Cada octubre, con el Día Mundial de las Personas sin Hogar, siento que la ciudad contiene la respiración. Es como si por un instante nos obligáramos a mirar una herida que está siempre ahí, abierta en las banquetas, pero que preferimos esquivar con la mirada. En las esquinas de Monterrey, bajo los puentes de la Ciudad de México, en los portales de Guadalajara, hay vidas que se deshacen y reconstruyen a plena luz del día, en la más absoluta invisibilidad. No son cifras. Son personas que, como tú y yo, tuvieron una mesa donde desayunar, una cama y, a veces, hasta planes para el futuro.
Conocí a Don Manuel una tarde de llovizna, refugiado a la sombra de la Biblioteca Iberoamericana. Su voz era tranquila, pausada. “Yo tenía un taller de carpintería, ¿sabe?”, me contó, como si confiara un secreto. “Hasta que el renta se volvió una bestia y aquí me tiene.” Su historia es tan común que ya no sorprende a nadie. Menos a la trabajadora social que lo visita, una mujer cuyo nombre quizá nadie recuerde, pero que llega cada semana sin promesas grandilocuentes. No trae varitas mágicas, pero sí algo que brilla más: la disposición de sentarse en la banqueta y escuchar. De pelearse con el papeleo para conseguir una cama en un albergue, de recordarle a alguien que, a pesar de todo, sigue siendo un ser humano.
Mientras el mundo pasa de largo, el trabajo social empieza justo ahí, donde se acaba nuestra buena voluntad de domingo. Si la sociedad prefiere olvidar, ellos recuerdan. Si el sistema falla, ellos insisten. Sus días son un laberinto de gestiones, de llamadas sin respuesta, de lidiar con funcionarios que nunca han tenido frío entre cartones.
Las razones por las que alguien termina en la calle son un enredo de hilos sueltos: una enfermedad que te quiebra, un despido, la violencia en casa, la salud mental que nadie atendió a tiempo… o simplemente la mala suerte, que es más común de lo que pensamos. El resultado, sin embargo, es siempre el mismo: más gente durmiendo a la intemperie, más niños que crecen con la calle por escuela. Y nosotros, mirando para otro lado, como si con eso bastara.
Pero en medio de este paisaje gris, a veces pasa algo. Como le pasó a Sandra, a quien conocí en la Plaza Tapatía. Después de meses de vivir a la intemperie, una trabajadora social no le dio una solución, le tendió una mano.
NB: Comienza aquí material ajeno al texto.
(* ===== verification/MappingDemo.v ===== *)
(** * Untypeds and mappings, evaluated

    A kernel that answers from a script but maps no page outside the address
    space of a user, and a small system over it: instances of the theorems of
    [MappingSafety], and runs of the paths that lose resources. *)

From S2P Require Import Prelude Arith Kernel Bitfield Cspace CspaceSafety CspaceDemo Untyped Mapping MappingSafety.

Record ukernel := Ukernel { answers : script; heap_ok : list bool }.
#[export] Instance ukernel_kernel : Kernel ukernel := {
  invoke c k :=
    match c with
    | Page_Map _ _ v _ _ =>
      if bool_decide (v + PAGE_SIZE_4K ≤ user_top)
      then let '(e, s) := invoke c (answers k) in (e, Ukernel s (heap_ok k)) else (1, k)
    | _ => let '(e, s) := invoke c (answers k) in (e, Ukernel s (heap_ok k))
    end;
  seL4_MappingFailedLookupLevel k := level (answers k);
  seL4_CNode_CapData_new guard bits := Z.lor (Z.shiftl guard 6) bits;
}.
#[export] Instance ukernel_heap : Heap ukernel := fun k =>
  match heap_ok k with [] => (true, k) | b :: r => (b, Ukernel (answers k) r) end.
#[export] Instance ukernel_laws : KernelLaws ukernel.
Proof.
  intros f vs v r a k. unfold invoke, ukernel_kernel. case_bool_decide; [done|]. by intros ?.
Qed.

(** Four pages of memory, the last three free. *)
Definition table3 : ut_table_t :=
  Table (list_to_map [(0x8000, zero_ut); (0x8010, Ut 701 true 12 0); (0x8020, Ut 702 true 12 0x8010); (0x8030, Ut 703 true 12 0x8020)])
    0x1000000 0x8000 (<[8%nat := 0x8030]> (replicate 9 0)) 3 0.
Definition sos0 (codes : list Z) : sos ukernel :=
  Sos table3 (BootData 0x9000 3) 2 false SOS_DEVICE_START (Ukernel (Script [] codes SEL4_MAPPING_LOOKUP_NO_PT) []).
Definition world0 (codes : list Z) : world (sos ukernel) := World {[1 := one]} (sos0 codes).

Lemma table3_rep : ut_rep table3 (<[8%nat := [0x8030; 0x8020; 0x8010]]> (replicate 9 [])) [].
Proof.
  split; try done.
  - repeat apply Forall2_cons_2; try apply Forall2_nil_2; try done. repeat (split; [done|]; split; [done|]; eexists; split; [reflexivity|]). done.
  - apply (bool_decide_unpack _). by vm_compute.
  - intros i l u Hl Hu. apply list_lookup_insert_Some in Hl as [(<- & <- & _)|(_ & [-> _]%lookup_replicate)].
    + apply elem_of_cons in Hu as [->|[->|[->|[]%elem_of_nil]%elem_of_cons]%elem_of_cons]; by eexists.
    + by apply elem_of_nil in Hu.
Qed.
Lemma world0_ok codes : wd_ok B0 None ∅ ∅ 1 128 (world0 codes).
Proof.
  split; [split|].
  - split; [|by apply map_empty_subseteq|done|set_solver]. eexists _, _. split; [exact table3_rep|]. intros u _. split; [set_solver|done].
  - intros u [k Hk]. cbn in Hk. repeat (apply lookup_insert_Some in Hk as [[<- _]|[_ Hk]]; [by vm_compute|]).
    by rewrite lookup_empty in Hk.
  - done.
  - by vm_compute.
  - exists one. split; [done|]. split; [exact one_ok|done].
Qed.

Lemma ut_alloc_correct_witness :
  exists w', run (ut_alloc 9 1) (world0 []) = Ok (Some 0x9fa0, w') /\ wd_ok B0 None ∅ {[0x9fa0]} 1 128 w'.
Proof.
  destruct (wpf_value _ _ _ _ (Some 0x9fa0) (ut_alloc_correct ∅ ∅ 9 1 128 (world0 []) (world0_ok []) ltac:(lia)))
    as (w' & Hw & Hp); [by vm_compute|]. exists w'. split; [exact Hw|]. cbn in Hp. destruct Hp as (_ & _ & Hp & _).
  by rewrite union_empty_r_L in Hp.
Defined.

Lemma map_frame_cspace_uses_witness :
  exists s', run (map_frame_cspace 50 3 0x9000 seL4_AllRights seL4_ARM_Default_VMAttributes [10; 11; 12; 13] 0)
    (sos0 [seL4_FailedLookup]) = Ok ((0, 1), s') /\
    exists m, ut_rep (uts s') (<[8%nat := drop m [0x8030; 0x8020; 0x8010]]> (<[8%nat := [0x8030; 0x8020; 0x8010]]> (replicate 9 []))) [] /\
      Z.ones (Z.of_nat m) = 1.
Proof.
  destruct (wpf_value _ _ _ _ (0, 1) (map_frame_cspace_uses 50 3 0x9000 seL4_AllRights seL4_ARM_Default_VMAttributes [10; 11; 12; 13] eq_refl
    _ _ [0x8030; 0x8020; 0x8010] 0 (sos0 [seL4_FailedLookup]) table3_rep eq_refl)) as (s' & Hs & m & _ & _ & Hm & Hr); [by vm_compute|].
  exists s'. split; [exact Hs|]. exists m. split; [exact Hr|exact (eq_sym Hm)].
Defined.

(** ** Runs *)

(** The smallest untyped takes eight splits. *)
Lemma smallest_run : value_of (ut_alloc 4 1 (world0 [])) = Some (Some 0x9f00).
Proof. by vm_compute. Qed.

(** Without a 4K untyped the callback of the space does not return NULL. *)
Lemma alloc_4k_ut_null codes :
  run bootstrap_cspace_alloc_4k_ut (set_uts (Table ∅ 0 0 (replicate 9 0) 0 0) (sos0 codes)) = Fault NullUntyped.
Proof. by vm_compute. Qed.

(** The head of the spare structures and the one after it. *)
Definition spare (w : world (sos ukernel)) : Z * option Z :=
  let t := uts (env w) in (free_structures t, next <$> ut_mem t !! free_structures t).
(** When the first retype of a split fails, the structure of the second half is
    lost: the list continues with the third structure of the page.  When the
    second retype fails, both come back. *)
Lemma split_leaks_structure :
  match ut_alloc 11 1 (world0 [0; 0; 9]), ut_alloc 11 1 (world0 [0; 0; 0; 9]) with
  | Ok (None, w1), Ok (None, w2) => spare w1 = (0x9ff0, Some 0x9fd0) /\ spare w2 = (0x9fe0, Some 0x9ff0)
  | _, _ => False
  end.
Proof. by vm_compute. Qed.

(** A device page is mapped at the next address for devices. *)
Lemma map_device_run :
  match sos_map_device 1 0x1001800 0x1000 (world0 []) with
  | Ok (r, w') => r = Some SOS_DEVICE_START /\ device_virt (env w') = SOS_DEVICE_START + PAGE_SIZE_4K
  | Fault _ => False
  end.
Proof. by vm_compute. Qed.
Esa mano la llevó a un albergue, luego a un taller, y después a un empleo. Son historias que no salen en las noticias, pequeñas grietas de luz en un muro de indiferencia.
Al final, el trabajo social no se trata solo de dar almuerzos o cobijas. Se trata de construir puentes entre dos Méxicos que parecen negarse. Es acompañar a alguien a reconstruir su vida, ladrillo a ladrillo. Y esa lucha, callada y mal pagada, es lo único que sostiene el tejido de lo que llamamos sociedad.
Este día mundial no debería ser solo un recordatorio, sino un golpe en la mesa. Necesitamos albergues que no parezcan almacenes, salud mental real, recursos que lleguen a tiempo y, sobre todo, respeto. Porque si algo me ha enseñado escuchar a Don Manuel y a quienes lo acompañan, es que nadie —absolutamente nadie— debería ser definido solo por la falta de un techo.
Quizás algún día, como él dice, tengamos motivos para celebrar. Mientras tanto, octubre nos vuelve a juntar bajo el mismo cielo. Y el cambio, si es que ha de llegar, empieza por dejar de actuar como si no los viéramos.